I am standing in a line of of a coffee house in New York City. Nothing seems odd, except I am feeling really awful.
I look at the coffee and know that is not what I want. I order something that think will calm my stomach, when I hear from beside me, don't. do. it. It's my little Shelby Dean and she is giving me a knowing look.
I ask to see what it is I have ordered, by the time I look back, Shelby and Kirsten are beside me and they were dang right. This would'be been a big mistake.
I look over my shoulder and see Pam Hanson, sitting in my West Kelowna Starbuck's location (which no longer exists) holding me a bowl of plain oatmeal.
That's what I want.
I wake, I have wanted oatmeal since 3.30 am. It's been another long night.
I went to bed last night pretty upset about a facebook thread. I wasn't going to blog about it, but here it is. It's my blog after all.
A friend went for a morning coffee.
A large was ordered--the order was confused. When the order was corrected it was felt the pregnant drive in front line customer service representative was rude. Where he then posted on FB.
As the day wore on, the conversation went as you'd think, there is never a time when you can be rude to a customer etc...when this was posted by a friend:
Where was the compassion of Christ, the grace or the mercy?
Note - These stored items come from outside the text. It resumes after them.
Definition lowestCostLess (a b : ResolvedTarget) : bool :=
  if negb (a.(rt_EstimatedCostMicroUSD) =? b.(rt_EstimatedCostMicroUSD))
  then a.(rt_EstimatedCostMicroUSD) <? b.(rt_EstimatedCostMicroUSD)
  else priorityLess a b.

Definition Qltb (a b : Q) : bool := negb (Qle_bool b a).

Definition latencyLess (a b : ResolvedTarget) : bool :=
  if negb (Bool.eqb a.(rt_HasLatencyStats) b.(rt_HasLatencyStats)) then a.(rt_HasLatencyStats)
  else if a.(rt_HasLatencyStats) && b.(rt_HasLatencyStats) then
    if negb (Qeq_bool a.(rt_P95LatencyMS) b.(rt_P95LatencyMS)) then Qltb a.(rt_P95LatencyMS) b.(rt_P95LatencyMS)
    else if negb (Qeq_bool a.(rt_P50LatencyMS) b.(rt_P50LatencyMS)) then Qltb a.(rt_P50LatencyMS) b.(rt_P50LatencyMS)
    else priorityLess a b
  else priorityLess a b.

(** [sort.SliceStable(targets, less)]. *)
Definition SliceStable {A} (less : A → A → bool) (l : list A) : list A :=
  sort_by (λ a b, negb (less b a)) l.

Definition sortLowestCostTargets (targets : list ResolvedTarget) : list ResolvedTarget :=
  SliceStable lowestCostLess targets.
Definition sortLatencyTargets (targets : list ResolvedTarget) : list ResolvedTarget :=
  SliceStable latencyLess targets.

Definition setCost (t : ResolvedTarget) (cost : Z) : ResolvedTarget :=
  mkResolvedTarget t.(rt_RouteTarget) t.(rt_Provider) t.(rt_Model) cost
    t.(rt_HasLatencyStats) t.(rt_P50LatencyMS) t.(rt_P95LatencyMS).

Fixpoint estimateCosts (params : ResolveParams) (targets : list ResolvedTarget) : result (list ResolvedTarget) :=
  match targets with
  | [] => Ok []
  | t :: rest =>
      cost ← estimatedCostMicroUSD t.(rt_Model) params;
      rest' ← estimateCosts params rest;
      Ok (setCost t cost :: rest')
  end.

Definition resolveLowestCostTargets (policy : RoutePolicy) (params : ResolveParams)
    (targets : list ResolvedTarget) : result (list ResolvedTarget) :=
  cfg ← parsePolicyConfig policy.(RoutePolicy_Config);
  targets ← estimateCosts params targets;
  let targets := sortLowestCostTargets targets in
  match cfg.(MaxEstimatedCostMicroUSD) with
  | None => Ok targets
  | Some max =>
      let eligible := List.filter (λ t, t.(rt_EstimatedCostMicroUSD) <=? max) targets in
      match eligible with
      | _ :: _ => Ok eligible
      | [] => if fallbackToPriority cfg then Ok (SliceStable priorityLess targets) else Err ErrRouteNotFound
      end
  end.

(** The rows of [ProviderModelLatencyStats] that concern a target: [None] when
    no row has its provider and model. *)
Definition latency_sample (d : DB) (orgID : uuid) (from to : Z) (providerID modelID : uuid) : list Z :=
  map RequestLog_LatencyMs
    (List.filter (λ rl, (rl.(RequestLog_OrgID) =? orgID)%N
        && (from <=? rl.(RequestLog_CompletedAt)) && (rl.(RequestLog_CompletedAt) <? to)
        && bool_decide (rl.(RequestLog_ProviderID) = Some providerID)
        && bool_decide (rl.(RequestLog_ModelID) = Some modelID)
        && (String.eqb rl.(RequestLog_Status) "success" || String.eqb rl.(RequestLog_Status) "budget_warned"))
       d.(request_logs)).

Definition withLatency (d : DB) (orgID : uuid) (from to : Z) (t : ResolvedTarget) : ResolvedTarget :=
  match latency_sample d orgID from to t.(rt_Provider).(Provider_ID) t.(rt_Model).(Model_ID) with
  | [] => t
  | sample =>
      mkResolvedTarget t.(rt_RouteTarget) t.(rt_Provider) t.(rt_Model) t.(rt_EstimatedCostMicroUSD)
        true (percentile_cont (1 # 2) sample) (percentile_cont (95 # 100) sample)
  end.

Definition resolveLowestLatencyTargets (policy : RoutePolicy) (params : ResolveParams)
    (targets : list ResolvedTarget) : M (list ResolvedTarget) :=
  cfg ← lift (parsePolicyConfig policy.(RoutePolicy_Config));
  to ← clock;
  let from := to + (- latencyWindowMinutes cfg) *₆₄ Minute in
  targets ← query (λ d, Ok (map (withLatency d params.(rs_OrgID) from to) targets));
  mret (sortLatencyTargets targets).

Definition isRanked (strategy : string) : bool :=
  String.eqb strategy StrategyLowestCost || String.eqb strategy StrategyLowestLatency.
(** C38: redacting a text by its own hits always succeeds and gives the text in
    which each byte inside a hit is dropped, each start of a group of
    overlapping hits becomes one marker, and every other byte is kept; in
    particular the place where an e-mail address or an API key begins is never
    copied. *)
Theorem Redact_Detect (text : string) :
  Redact text (Detect text) = Ok (redactSpec text (Detect text)) ∧
  (∀ T r a b, T = PIIEmail ∨ T = PIIAPIKeyLike → patternOf T = Some r → mt text r a b →
     emitAt text (Detect text) a = "" ∨ ∃ h, h ∈ Detect text ∧ emitAt text (Detect text) a = marker h).
Proof.
  split; [apply Redact_Detect_ok|].
  - intros T r a b HT Hr Hm. destruct (FindAll_complete text T r a b Hr Hm) as (x & y & Hxy & Hb).
    assert (Hin : hitOf T (x, y) ∈ Detect text).
    { apply Detect_elem. exists (x, y). destruct HT as [-> | ->]; injection Hr as <-; [by left|by do 3 right]. }
    assert (Hv : validHit (hitOf T (x, y)) = true) by (apply validHit_spec; simpl; lia).
    unfold emitAt. destruct (straddled _ _) eqn:Es; [by left|]. right.
    destruct (find _ _) as [h|] eqn:Ef.
    + apply find_some in Ef as [Hh _]. exists h. split; [by apply list_elem_of_In|done].
    + exfalso. destruct (decide (x = a)) as [->|Hne].
      * apply list_elem_of_In, (find_none _ _ Ef) in Hin. unfold startsAt in Hin. rewrite Hv in Hin. simpl in Hin.
        by rewrite Z.eqb_refl in Hin.
      * apply not_true_iff_false in Es. apply Es, straddled_spec. exists (hitOf T (x, y)).
        split; [done|]. split; [done|]. simpl. lia.
Qed.
Lemma charged_at_most_once_witness :
  let w := (RecordSuccess ex_service ex_success ex_meter_world).2 in
  length (w_db w).(request_logs) = 1%nat ∧ is_ok (RecordSuccess ex_service ex_success w).1 = false.
Proof.
  intros w; subst w. split; [vm_compute; reflexivity|].
  destruct (request_logs (w_db (RecordSuccess ex_service ex_success ex_meter_world).2)) as [|l ls] eqn:E;
    [exfalso; vm_compute in E; discriminate|].
  apply (charged_at_most_once ex_service ex_success _ l).
  - rewrite E. left.
  - vm_compute in E. injection E as <- _. reflexivity.
Defined.

Lemma RecordSuccess_drift_witness :
  let r := RecordSuccess ex_service ex_success ex_meter_world in
  is_ok r.1 = true ∧
  ∃ c c', c ∈ (w_db ex_meter_world).(cost_limit_counters) ∧ c' ∈ (w_db r.2).(cost_limit_counters) ∧
    c'.(CostLimitCounter_SettledMicroUsd) = 410 ∧ drift (w_db r.2) c' = drift (w_db ex_meter_world) c.
Proof.
  intros r; subst r. destruct (RecordSuccess ex_service ex_success ex_meter_world).1 as [res|e] eqn:E;
    [|exfalso; vm_compute in E; discriminate].
  split; [reflexivity|].
  destruct (cost_limit_counters (w_db ex_meter_world)) as [|c cs] eqn:Ec; [exfalso; vm_compute in Ec; discriminate|].
  destruct (cost_limit_counters (w_db (RecordSuccess ex_service ex_success ex_meter_world).2)) as [|c' cs'] eqn:Ec';
    [exfalso; vm_compute in Ec'; discriminate|].
  exists c, c'. split; [left|]. split; [left|].
  pose proof (RecordSuccess_drift ex_service ex_success res ex_meter_world _ c c' ex_meter_ok ex_meter_refs (run_eq _ _ E)) as H.
  rewrite Ec, Ec' in H. vm_compute in Ec, Ec', E. injection Ec as <- _. injection Ec' as <- _. injection E as <-.
  split; [reflexivity|]. rewrite H; [vm_compute; reflexivity|split; [reflexivity|left; reflexivity]|left|left|reflexivity].
Defined.

(** A request reserved before midnight and completed after it is settled on
    yesterday's counter although its cost is recorded today: yesterday's
    counter ends 210 above the recorded costs of its window. *)
Example midnight_settles_yesterday :
  let late := mkRecordSuccessInput 3%N 1%N 2%N 40%N 41%N None "POST" "/v1/chat/completions" "gpt" "" 200 "" "" 12
                None None None 1000 100 0 0 (Day + 12 * Hour) (2 * Day + 1) in
  let w := (RecordSuccess ex_service late ex_meter_world).2 in
  map (drift (w_db ex_meter_world)) (w_db ex_meter_world).(cost_limit_counters) = [0; 0] ∧
  map (drift (w_db w)) (w_db w).(cost_limit_counters) = [210; 210].
Proof. vm_compute. done. Qed.

End Metering.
I was writing a response, nearly in tears. Then, the tears just came.
How different would that have all been if my friend had said, hey, you ok? Can I pray for you? What specifically can I pray for you for? Back pain? Foot pain? A different job so you can sit?
You see I get it.
I had a terrible day yesterday, in fact, I had to call the cancer agency for help, Kent had to pick up more medications and in the middle of his afternoon drop it off at the house. I know that it completely interrupted his day.
How much better would it be if WE who call ourselves the CHURCH did what Jesus said, rather than just hear it? (James 1:22)
I would've given my teeth yesterday if a casserole had shown up at my door--but we live here now and I found out last night that a friend and board member of the church didn't even know I was sick.
I've told people, believe me.
So, back to the lady at McDonald's, who maybe can't tell anyone what it is that is hurting. Shouldn't we always have our radar up?
Please don't make people go bald before we are moved to compassion.